Organizzata dall’Associazione Culturale Passepartout, la serata ha visto la partecipazione di autorità, giornalisti, docenti e giovani musicisti del Liceo Musicale Antonio Rosmini, che con la loro esibizione hanno reso omaggio a un’eredità musicale che continua a ispirare.

Tra gli interventi istituzionali, il sindaco di Nola Andrea Ruggiero e il direttore del Museo Archeologico Giacomo Franzese hanno sottolineato l’importanza culturale dell’iniziativa. Sono inoltre intervenute Fiorella Boccucci, musicista e cantante da sempre attiva  voce dell’associazione Passepartout, e Rosa Barone, socia fondatrice, da sempre impegnata nella promozione della cultura come strumento di memoria e libertà.

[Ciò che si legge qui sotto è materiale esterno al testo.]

Definition hideoutSecretNameRE : regex := seqs [RWordB; secretName; RWordB].
Definition hideoutSecretAssignmentRE : regex := seqs [RWordB; secretName; spaces; assign; spaces; valueText].
Definition hideoutSecretJSONRE : regex :=
  seqs [exactChar quote; secretName; exactChar quote; spaces; exactChar ":"; spaces; exactChar quote;
        RMany (λ c, negb (c =? rune quote)%N); exactChar quote].
Definition setupSecretAssignmentRE : regex :=
  seqs [RWordB;
        alts (ilit "setupPrivateKey")
          [ilit "setupToken"; ilit "setupCredential"; ilit "rootControlSSH"; ilit "rootControlSSHConfig"];
        spaces; assign; spaces; valueText].
Definition controlPlaneTokenRE : regex :=
  seqs [RWordB; alts (xlit "cap") [xlit "ui"; xlit "claim"]; exactChar "_"; atLeast 16 lowerHexClass; RWordB].
Definition slash : regex := RChar (λ c, (c =? rune "/")%N || (c =? rune backslash)%N).
(** The class as written is [[^\\s\QUOTE']]: everything but a backslash, the
    letter [s], a double quote and an apostrophe. *)
Definition objectClass (c : N) : bool :=
  negb ((c =? rune backslash)%N || (c =? rune "s")%N || (c =? rune quote)%N || (c =? rune "'")%N).
Definition hostFSOverlayObjectPathRE : regex :=
  seqs [RAlt RStart slash; xlit "hostfs-overlay"; slash; xlit "objects"; slash; plus objectClass].
Definition dashClass : regex := opt (RChar (oneOf "-_ ")).
Definition machineIDPrefix : regex :=
  seqs [RWordB; opt (RSeq (ilit "guest") dashClass); ilit "machine"; dashClass; ilit "id";
        spaces; RAlt (RChar (oneOf ":=")) (plus isSpace); spaces].
Definition machineIDValue : regex := RSeq (seqs (replicate 32 (RChar anyHexClass))) RWordB.

Definition quoted (s : string) : string := String quote s +:+ String quote EmptyString.

(** The seven replacements, in order. *)
Definition passes : list Replacer :=
  [ plain hideoutSecretJSONRE (quoted "HIDEOUT_*" +:+ ":" +:+ quoted "REDACTED");
    plain hideoutSecretAssignmentRE "HIDEOUT_*=REDACTED";
    plain hideoutSecretNameRE "HIDEOUT_*";
    plain setupSecretAssignmentRE "setupCredential=REDACTED";
    plain controlPlaneTokenRE "REDACTED";
    plain hostFSOverlayObjectPathRE "/hostfs-overlay/objects/REDACTED";
    mkReplacer machineIDPrefix machineIDValue true "REDACTED" ].

Definition RedactString (s : string) : string := foldl (λ s p, ReplaceAllString p s) s passes.
Definition RedactKey (key : string) : string := ReplaceAllString (plain hideoutSecretNameRE "HIDEOUT_*") key.

#[global] Arguments RedactString : simpl never.

(** ** Details *)

Definition controlPlaneKeys : list string :=
  ["capabilitytoken"; "brokertoken"; "uitoken"; "managertoken"; "setupcredential"; "setupcredentialpath";
   "setupidentityprivatekey"; "setupprivatekey"; "setuptoken"; "rootcontrolssh"; "rootcontrolsshconfig";
   "claimtoken"; "tokenhash"; "overlayobject"; "overlayobjectpath"; "contentobject"].

(** [strings.ToLower] followed by the filter on [a-z0-9]: the only runes
    outside ASCII whose lower case is in the filter are U+212A and U+0130
    (whose lower case is [i]). *)
Definition lowerRune (c : N) : N :=
  if (c =? 8490)%N then rune "k" else if (c =? 304)%N then rune "i" else toLower c.
Definition normalizeKey (key : string) : string :=
  bytes (List.filter (λ c, between "a" "z" c || between "0" "9" c) (lowerRune ∘ fst <$> runes key)).

Definition isControlPlaneKey (key : string) : bool :=
  let normalized := normalizeKey key in
  if String.eqb normalized EmptyString then false
  else if String.eqb normalized "machineid" || String.eqb normalized "guestmachineid" then true
  else if HasPrefix normalized "hideoutsecret" then true
  else existsb (String.eqb normalized) controlPlaneKeys.

(** The dynamic values of [map[string]any]: a map is the list of its entries
    in the order the [range] loop visits them; a redacted map is the list of
    the assignments the loop makes. *)
Inductive Value :=
  | VString (s : string)
  | VStrings (l : list string)
  | VList (l : list Value)
  | VMap (m : list (string * Value))
  | VStringMap (m : list (string * string))
  | VOther (n : Z).

Definition RedactArgv (argv : list string) : list string := RedactString <$> argv.

(** [RedactValue]; an [[]any] of strings goes through [RedactArgv], which is
    [RedactValue] with an empty key on each item. *)
Fixpoint RedactValue (key : string) (value : Value) : Value :=
  if isControlPlaneKey key then VString "REDACTED"
  else match value with
       | VString v => VString (RedactString v)
       | VStrings v => VStrings (RedactArgv v)
       | VList v => VList (map (RedactValue EmptyString) v)
       | VMap v => VMap (map (λ '(k, x), (RedactKey k, RedactValue k x)) v)
       | VStringMap v =>
           VStringMap (map (λ '(k, x), (RedactKey k,
             if isControlPlaneKey k then "REDACTED" else RedactString x)) v)
       | VOther _ => value
       end.
Definition RedactDetails (m : list (string * Value)) : list (string * Value) :=
  map (λ '(k, x), (RedactKey k, RedactValue k x)) m.

(** ** Lemmas *)

(** Can a match of [r] consume nothing, and which rune can it start with? *)
Fixpoint nullable (r : regex) : bool :=
  match r with
  | RChar _ => false
  | RSeq r1 r2 => nullable r1 && nullable r2
  | RAlt r1 r2 => nullable r1 || nullable r2
  | _ => true
  end.
Fixpoint starts (r : regex) (c : N) : bool :=
  match r with
  | RChar f | RMany f => f c
  | RSeq r1 r2 => starts r1 c || (nullable r1 && starts r2 c)
  | RAlt r1 r2 => starts r1 c || starts r2 c
  | REps | RWordB | RStart => false
  end.

Definition startsWith (r : regex) (ts : list Tok) : Prop :=
  ∃ t ts', ts = t :: ts' ∧ starts r t.1 = true.

Lemma many_starts {A} f (k : option N → list Tok → option A) prev ts x :
  many f k prev ts = Some x → startsWith (RMany f) ts ∨ k prev ts = Some x.
Proof.
  destruct ts as [|t ts]; simpl; [by right|]. destruct (f t.1) eqn:Hf; [|by right].
  intros _. left. by exists t, ts.
Qed.

Lemma rmatch_starts {A} r (k : option N → list Tok → option A) prev ts x :
  rmatch r k prev ts = Some x →
  startsWith r ts ∨ (nullable r = true ∧ ∃ prev', k prev' ts = Some x).
Proof.
  unfold startsWith.
  revert k prev x. induction r as [|f|r1 IH1 r2 IH2|r1 IH1 r2 IH2|f| |]; intros k prev x; simpl; intros Hm.
  - eauto.
  - destruct ts as [|t ts]; [done|]. destruct (f t.1) eqn:Hf; [|done]. left; eauto.
  - destruct (IH1 _ _ _ Hm) as [(t&ts'&->&Ht)|(->&prev'&Hm')]; [left; exists t, ts'; by rewrite Ht|].
    destruct (IH2 _ _ _ Hm') as [(t&ts'&->&Ht)|(->&?)]; [|eauto].
    left. exists t, ts'. by rewrite Ht, orb_true_r.
  - destruct (rmatch r1 k prev ts) as [y|] eqn:H1.
    + simplify_eq. destruct (IH1 _ _ _ H1) as [(t&ts'&->&Ht)|(->&?)]; [|eauto].
      left; exists t, ts'; by rewrite Ht.
    + destruct (IH2 _ _ _ Hm) as [(t&ts'&->&Ht)|(->&?)]; [left; exists t, ts'; by rewrite Ht, orb_true_r|].
      right. rewrite orb_true_r. eauto.
  - destruct (many_starts _ _ _ _ _ Hm) as [?|?]; [by left|eauto].
  - destruct (wordBoundary prev ts); [eauto|done].
  - destruct prev; [done|eauto].
Qed.

(** A pattern that consumes something leaves a text alone in which no rune
    can start a match. *)
Lemma replaceFrom_none p fuel prev ts :
  nullable (rp_group p) && nullable (rp_rest p) = false →
  Forall (λ t, starts (RSeq (rp_group p) (rp_rest p)) t.1 = false) ts →
  replaceFrom fuel p prev ts = text ts.
Proof.
  intros Hnull. revert prev ts. induction fuel as [|fuel IH]; intros prev ts Hall; [done|].
  destruct Hall as [|t ts Ht Hall]; [done|]. simpl.
  destruct (matchAt p prev (t :: ts)) as [[[out prev'] ts'']|] eqn:Hm; [|by rewrite IH].
  exfalso. simpl in Ht. apply orb_false_iff in Ht as [Ht1 Ht2].
  apply rmatch_starts in Hm as [(t'&ts'&[= <- <-]&?)|(Hn&prev1&Hm)]; [congruence|].
  rewrite Hn in *; simpl in *. apply rmatch_starts in Hm as [(t'&ts'&[= <- <-]&?)|(?&_)]; congruence.
Qed.

Lemma ReplaceAll_none p s :
  nullable (rp_group p) && nullable (rp_rest p) = false →
  Forall (λ t, starts (RSeq (rp_group p) (rp_rest p)) t.1 = false) (runes s) →
  ReplaceAllString p s = s.
Proof. intros ??. unfold ReplaceAllString. rewrite replaceFrom_none by done. apply text_runes. Qed.

(** *** Runes of ASCII text *)

Definition is_ascii (a : ascii) : bool := (byte_of a <? 128)%N.
Fixpoint asciiRunes (s : string) : list Tok :=
  match s with EmptyString => [] | String a s => (rune a, String a EmptyString) :: asciiRunes s end.

Lemma runes_ascii s : str_forall is_ascii s = true → runes s = asciiRunes s.
Proof.
  unfold runes. induction s as [|a s IH]; simpl; [done|]. intros [Ha Hs]%andb_true_iff.
  unfold DecodeRune. unfold is_ascii in Ha. rewrite Ha. destruct (second_bounds _). simpl.
  by rewrite IH.
Qed.

Lemma asciiRunes_app s1 s2 : asciiRunes (s1 +:+ s2) = asciiRunes s1 ++ asciiRunes s2.
Proof.
  induction s1 as [|a s1 IH]; [done|]. change (String a s1 +:+ s2) with (String a (s1 +:+ s2)).
  simpl. by rewrite IH.
Qed.

Lemma asciiRunes_length s : length (asciiRunes s) = String.length s.
Proof. induction s; simpl; auto. Qed.

Lemma asciiRunes_Forall (P : N → Prop) f s :
  (∀ a, f a = true → P (rune a)) → str_forall f s = true → Forall (λ t, P t.1) (asciiRunes s).
Proof.
  intros HP. induction s as [|a s IH]; simpl; [constructor|]. intros [Ha Hs]%andb_true_iff.
  constructor; [by apply HP|by apply IH].
Qed.

(** *** Repetitions of a class *)

Lemma many_last {A} f (k : option N → list Tok → option A) c ts :
  Forall (λ t, f t.1 = true) ts → f c = true →
  ∃ c', f c' = true ∧ (many f k (Some c) ts = k (Some c') [] ∨ k (Some c') [] = None).
Proof.
  intros Hall. revert c. induction Hall as [|t ts Ht Hall IH]; intros c Hc; simpl; [eauto|].
  destruct (IH t.1 Ht) as (c'&Hc'&[Hm|Hm]); exists c'; split; auto. rewrite Ht, Hm.
  destruct (k (Some c') []); auto.
Qed.

Lemma replicate_all {A} f n (k : option N → list Tok → option A) prev ts :
  Forall (λ t, f t.1 = true) ts → (n ≤ length ts)%nat →
  (∃ c, prev = Some c ∧ f c = true) ∨ (0 < n)%nat →
  ∃ c, f c = true ∧ rmatch (seqs (replicate n (RChar f))) k prev ts = k (Some c) (drop n ts).
Proof.
  intros Hall. revert prev ts Hall. induction n as [|n IH]; intros prev ts Hall Hlen Hp.
  - destruct Hp as [(c&->&Hc)|]; [|lia]. exists c. done.
  - destruct Hall as [|t ts Ht Hall]; simpl in *; [lia|]. rewrite Ht. apply IH; [done|lia|]. left; eauto.
Qed.

(** *** Tokens minted by the core *)

Definition tokenPrefix (p : string) : Prop := p = "cap_" ∨ p = "ui_" ∨ p = "claim_".

Lemma lower_hex_cases a : is_lower_hex a = true → between "0" "9" (rune a) = true ∨ between "a" "f" (rune a) = true.
Proof. intros [?|?]%orb_true_iff; [by left|by right]. Qed.

Ltac by_ascii := intros [[] [] [] [] [] [] [] []]; vm_compute; intros ?; congruence.

(** No rune of a minted token starts a match of the first four passes. *)
Definition tokenRune (a : ascii) : bool :=
  is_lower_hex a || str_exists (Ascii.eqb a) "cap_uilm".

Lemma tokenRune_quiet p a :
  p ∈ take 4 passes → tokenRune a = true → starts (RSeq (rp_group p) (rp_rest p)) (rune a) = false.
Proof.
  intros Hp. revert a. simpl in Hp. repeat (apply elem_of_cons in Hp as [->|Hp]; [by_ascii|]).
  by apply elem_of_nil in Hp.
Qed.

Lemma token_ascii a : tokenRune a = true → is_ascii a = true.
Proof. revert a. by_ascii. Qed.

Lemma tokenRune_hex a : is_lower_hex a = true → tokenRune a = true.
Proof. unfold tokenRune. by intros ->. Qed.

Lemma str_forall_imp f g s : (∀ a, f a = true → g a = true) → str_forall f s = true → str_forall g s = true.
Proof.
  intros Himp. induction s as [|a s IH]; simpl; [done|]. intros [??]%andb_true_iff.
  apply andb_true_iff. auto.
Qed.

Lemma token_runes pre h :
  tokenPrefix pre → str_forall is_lower_hex h = true → str_forall tokenRune (pre +:+ h) = true.
Proof.
  intros Hp Hh. rewrite str_forall_app. apply andb_true_iff. split.
  - by destruct Hp as [->|[->| ->]].
  - eapply str_forall_imp; [apply tokenRune_hex|done].
Qed.

Lemma token_quiet p s : p ∈ take 4 passes → str_forall tokenRune s = true → ReplaceAllString p s = s.
Proof.
  intros Hp Hs. apply ReplaceAll_none.
  - simpl in Hp. repeat (apply elem_of_cons in Hp as [->|Hp]; [done|]). by apply elem_of_nil in Hp.
  - rewrite runes_ascii by (eapply str_forall_imp; [apply token_ascii|done]).
    eapply (asciiRunes_Forall (λ c, starts _ c = false)); [|done]. intros a. by apply tokenRune_quiet.
Qed.

Lemma hexTail {A} (k : option N → list Tok → option A) prev h :
  str_forall is_lower_hex h = true → (16 ≤ String.length h)%nat →
  ∃ c, rmatch (RSeq (atLeast 16 lowerHexClass) (RSeq RWordB REps)) k prev (asciiRunes h) = k (Some c) [] ∨
       k (Some c) [] = None.
Proof.
  intros Hh Hlen.
  assert (Forall (λ t, lowerHexClass t.1 = true) (asciiRunes h)) as Hall.
  { eapply (asciiRunes_Forall (λ c, lowerHexClass c = true)); [|done]. by_ascii. }
  assert (∀ c, lowerHexClass c = true → isWord c = true) as Hword.
  { unfold lowerHexClass, isWord. intros c [Hc|Hc]%orb_true_iff; rewrite Hc || idtac; [done|].
    assert (between "a" "z" c = true) as ->; [|by rewrite !orb_true_r].
    unfold between in *. simpl in *. apply andb_true_iff in Hc as [? Hf%N.leb_le]. apply andb_true_iff.
    split; [done|]. apply N.leb_le. etrans; [exact Hf|]. by vm_compute. }
  destruct (replicate_all lowerHexClass 16
    (many lowerHexClass (λ prev ts, if wordBoundary prev ts then k prev ts else None)) prev _ Hall)
    as (c&Hc&Heq); [by rewrite asciiRunes_length|right; lia|].
  cbn [rmatch atLeast]. unfold atLeast. cbn [rmatch]. setoid_rewrite Heq. set (ts := drop 16 (asciiRunes h)) in *.
  destruct (many_last lowerHexClass (λ prev ts, if wordBoundary prev ts then k prev ts else None) c ts)
    as (c'&Hc'&Hm); [by apply Forall_drop|done|]. exists c'.
  unfold wordBoundary in Hm. rewrite (Hword c' Hc') in Hm. done.
Qed.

A dialogare con l’autore è stata la giornalista Carmela Maietta de ‘’Il Mattino’’, mentre la moderazione, elegante e appassionata, è stata affidata a Filomena Carrella, giornalista, scrittrice e musicista. Un momento particolarmente coinvolgente è stato l’intervento dei docenti del Liceo Antonio Rosmini di Palma Campania: Maria  Giovanna Ferrante che ha portato i saluti della dirigente scolastica, Domenico Sodano referente del Liceo Musicale ‘Rosmini’, Diego Imparato docente di archi e Antonio Lombardi docente di violoncello e l’esibizione dei giovani talenti dell’istituto musicale.

Il culmine emotivo della serata è stato raggiunto con la proiezione di un video fortemente voluto da Alessandro Daniele: immagini e suoni che hanno riportato in vita la voce e l’anima del “nero a metà”, commuovendo il pubblico. “Questo libro non nasce per raccontare un mito, ma per restituire mio padre nella sua umanità più vera – ha detto Alessandro Daniele – con i suoi silenzi, i suoi slanci, e quelle emozioni che si trasformavano in musica.”

Il libro, frutto di un lungo lavoro di ricerca, è molto più di una biografia. È il racconto di un figlio che ricompone, con rispetto e amore, le tessere di un mosaico umano e artistico che appartiene a tutti noi. Dai primi passi di Pino all’infanzia, dagli anni del successo ai ritorni sul palco, emerge una narrazione intensa, viva, mai retorica. Il Premio Candelaio, ispirato alla figura libera e coraggiosa di Giordano Bruno, trova in quest’opera la sua perfetta incarnazione: un inno alla memoria, alla libertà espressiva e alla verità dell’arte.